→ **Exercise requirements**:
From the listing below, pull out the lines that hold "controllers".
* * * * *
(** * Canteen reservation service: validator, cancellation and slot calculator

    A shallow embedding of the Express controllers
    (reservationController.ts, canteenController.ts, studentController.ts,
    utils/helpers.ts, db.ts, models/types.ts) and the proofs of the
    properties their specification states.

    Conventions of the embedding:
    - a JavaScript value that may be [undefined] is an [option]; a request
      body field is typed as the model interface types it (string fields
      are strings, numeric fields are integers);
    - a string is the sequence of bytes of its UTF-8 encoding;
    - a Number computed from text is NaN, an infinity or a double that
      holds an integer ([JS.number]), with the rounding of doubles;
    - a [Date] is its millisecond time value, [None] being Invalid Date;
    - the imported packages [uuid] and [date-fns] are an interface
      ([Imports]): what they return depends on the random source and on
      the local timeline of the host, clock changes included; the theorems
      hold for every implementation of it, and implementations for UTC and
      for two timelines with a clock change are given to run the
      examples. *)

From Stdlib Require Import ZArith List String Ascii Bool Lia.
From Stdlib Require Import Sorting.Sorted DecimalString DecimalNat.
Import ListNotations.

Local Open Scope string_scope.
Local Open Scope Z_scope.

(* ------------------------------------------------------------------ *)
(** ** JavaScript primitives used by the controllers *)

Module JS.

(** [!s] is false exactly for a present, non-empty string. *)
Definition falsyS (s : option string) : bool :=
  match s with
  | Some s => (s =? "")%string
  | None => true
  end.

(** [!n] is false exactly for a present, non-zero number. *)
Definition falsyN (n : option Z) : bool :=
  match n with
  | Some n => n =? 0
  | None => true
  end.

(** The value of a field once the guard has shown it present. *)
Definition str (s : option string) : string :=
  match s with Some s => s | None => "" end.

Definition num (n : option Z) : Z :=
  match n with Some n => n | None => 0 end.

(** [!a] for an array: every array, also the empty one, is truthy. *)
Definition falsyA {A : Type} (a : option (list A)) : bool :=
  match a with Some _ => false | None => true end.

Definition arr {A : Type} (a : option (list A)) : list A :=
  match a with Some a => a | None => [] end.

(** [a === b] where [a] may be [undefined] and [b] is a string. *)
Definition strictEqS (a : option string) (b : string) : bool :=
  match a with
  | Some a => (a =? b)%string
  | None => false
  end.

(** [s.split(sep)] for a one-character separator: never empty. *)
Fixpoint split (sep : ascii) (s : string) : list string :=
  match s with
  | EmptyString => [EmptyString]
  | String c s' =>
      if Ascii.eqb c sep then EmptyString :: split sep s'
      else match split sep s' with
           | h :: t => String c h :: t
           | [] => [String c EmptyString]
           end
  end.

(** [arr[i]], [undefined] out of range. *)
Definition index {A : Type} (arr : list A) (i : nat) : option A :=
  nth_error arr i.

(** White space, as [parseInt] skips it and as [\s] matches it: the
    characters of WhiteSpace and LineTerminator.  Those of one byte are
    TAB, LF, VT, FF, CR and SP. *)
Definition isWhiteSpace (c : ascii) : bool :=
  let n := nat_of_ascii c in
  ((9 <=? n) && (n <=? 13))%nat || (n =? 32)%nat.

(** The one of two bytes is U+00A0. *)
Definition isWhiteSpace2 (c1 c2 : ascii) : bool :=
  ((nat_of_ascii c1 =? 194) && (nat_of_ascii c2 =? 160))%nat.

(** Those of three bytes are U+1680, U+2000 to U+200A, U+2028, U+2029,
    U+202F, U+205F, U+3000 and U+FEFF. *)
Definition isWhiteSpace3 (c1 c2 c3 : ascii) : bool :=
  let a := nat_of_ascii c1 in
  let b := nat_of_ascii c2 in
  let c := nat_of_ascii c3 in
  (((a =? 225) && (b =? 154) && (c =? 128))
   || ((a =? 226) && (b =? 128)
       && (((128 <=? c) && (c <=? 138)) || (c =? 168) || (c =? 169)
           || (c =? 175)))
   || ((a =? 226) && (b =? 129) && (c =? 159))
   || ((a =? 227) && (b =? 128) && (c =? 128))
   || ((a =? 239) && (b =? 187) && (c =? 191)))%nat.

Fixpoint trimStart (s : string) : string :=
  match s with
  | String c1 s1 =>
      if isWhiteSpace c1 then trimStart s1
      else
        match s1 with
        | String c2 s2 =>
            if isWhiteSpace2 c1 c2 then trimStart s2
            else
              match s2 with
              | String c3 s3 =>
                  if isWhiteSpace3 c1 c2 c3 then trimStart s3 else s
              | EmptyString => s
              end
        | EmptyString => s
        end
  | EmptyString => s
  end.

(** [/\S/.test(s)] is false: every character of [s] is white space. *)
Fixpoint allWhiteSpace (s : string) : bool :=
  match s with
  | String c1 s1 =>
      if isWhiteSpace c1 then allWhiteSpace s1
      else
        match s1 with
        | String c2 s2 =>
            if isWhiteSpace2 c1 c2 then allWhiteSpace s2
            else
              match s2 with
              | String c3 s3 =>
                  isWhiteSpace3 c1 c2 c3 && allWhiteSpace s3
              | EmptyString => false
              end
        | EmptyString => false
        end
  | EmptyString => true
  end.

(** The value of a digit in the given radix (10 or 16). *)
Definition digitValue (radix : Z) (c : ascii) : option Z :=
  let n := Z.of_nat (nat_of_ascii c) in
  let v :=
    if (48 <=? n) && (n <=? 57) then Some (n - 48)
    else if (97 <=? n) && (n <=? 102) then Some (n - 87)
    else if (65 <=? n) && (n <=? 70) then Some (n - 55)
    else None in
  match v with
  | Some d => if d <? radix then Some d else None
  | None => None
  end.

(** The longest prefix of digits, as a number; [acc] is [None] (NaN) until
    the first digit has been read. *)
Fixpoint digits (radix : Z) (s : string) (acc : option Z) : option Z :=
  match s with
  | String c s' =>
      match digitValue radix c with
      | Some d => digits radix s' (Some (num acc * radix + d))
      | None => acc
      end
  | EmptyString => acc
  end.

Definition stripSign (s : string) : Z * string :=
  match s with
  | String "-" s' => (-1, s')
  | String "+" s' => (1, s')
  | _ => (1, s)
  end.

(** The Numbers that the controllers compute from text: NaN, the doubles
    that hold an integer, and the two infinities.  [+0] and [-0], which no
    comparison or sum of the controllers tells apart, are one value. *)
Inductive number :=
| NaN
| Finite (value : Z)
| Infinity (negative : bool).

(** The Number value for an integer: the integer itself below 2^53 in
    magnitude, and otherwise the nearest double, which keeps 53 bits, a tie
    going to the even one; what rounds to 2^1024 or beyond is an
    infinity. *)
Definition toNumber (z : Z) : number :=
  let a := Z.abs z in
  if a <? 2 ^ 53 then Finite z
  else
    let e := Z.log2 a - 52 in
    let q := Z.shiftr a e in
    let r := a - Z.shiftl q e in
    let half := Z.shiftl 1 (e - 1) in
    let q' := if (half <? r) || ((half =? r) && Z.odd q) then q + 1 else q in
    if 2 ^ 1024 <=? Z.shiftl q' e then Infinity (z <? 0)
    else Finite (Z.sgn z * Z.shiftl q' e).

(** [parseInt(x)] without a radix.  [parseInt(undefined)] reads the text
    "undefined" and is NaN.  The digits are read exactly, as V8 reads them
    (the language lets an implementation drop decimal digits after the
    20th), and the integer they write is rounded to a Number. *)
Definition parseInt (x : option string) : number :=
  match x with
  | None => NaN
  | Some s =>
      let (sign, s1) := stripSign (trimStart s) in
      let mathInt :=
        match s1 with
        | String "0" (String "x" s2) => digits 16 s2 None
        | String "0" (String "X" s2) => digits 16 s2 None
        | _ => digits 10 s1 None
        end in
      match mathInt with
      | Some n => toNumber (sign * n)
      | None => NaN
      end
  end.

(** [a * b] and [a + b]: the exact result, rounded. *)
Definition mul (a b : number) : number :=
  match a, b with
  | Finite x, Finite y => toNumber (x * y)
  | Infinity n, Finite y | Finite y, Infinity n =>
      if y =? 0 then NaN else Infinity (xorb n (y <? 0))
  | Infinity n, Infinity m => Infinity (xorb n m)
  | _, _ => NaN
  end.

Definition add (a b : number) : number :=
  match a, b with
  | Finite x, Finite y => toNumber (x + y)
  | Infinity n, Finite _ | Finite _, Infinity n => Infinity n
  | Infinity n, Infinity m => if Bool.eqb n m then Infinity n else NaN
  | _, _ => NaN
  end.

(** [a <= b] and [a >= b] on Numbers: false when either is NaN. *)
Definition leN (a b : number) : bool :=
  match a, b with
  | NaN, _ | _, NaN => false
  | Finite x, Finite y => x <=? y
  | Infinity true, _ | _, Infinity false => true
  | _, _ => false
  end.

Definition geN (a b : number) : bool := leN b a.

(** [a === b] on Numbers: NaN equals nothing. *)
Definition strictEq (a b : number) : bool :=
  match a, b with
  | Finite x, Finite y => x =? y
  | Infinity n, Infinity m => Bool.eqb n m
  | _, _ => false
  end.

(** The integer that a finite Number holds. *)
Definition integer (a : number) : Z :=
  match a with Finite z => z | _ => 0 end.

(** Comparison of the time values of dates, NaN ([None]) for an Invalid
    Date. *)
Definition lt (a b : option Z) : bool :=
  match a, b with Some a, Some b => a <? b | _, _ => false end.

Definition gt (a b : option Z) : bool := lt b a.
* * * * *
→ **Task solution**:
    A shallow embedding of the Express controllers
(** ** JavaScript primitives used by the controllers *)
(** The Numbers that the controllers compute from text: NaN, the doubles
    comparison or sum of the controllers tells apart, are one value. *)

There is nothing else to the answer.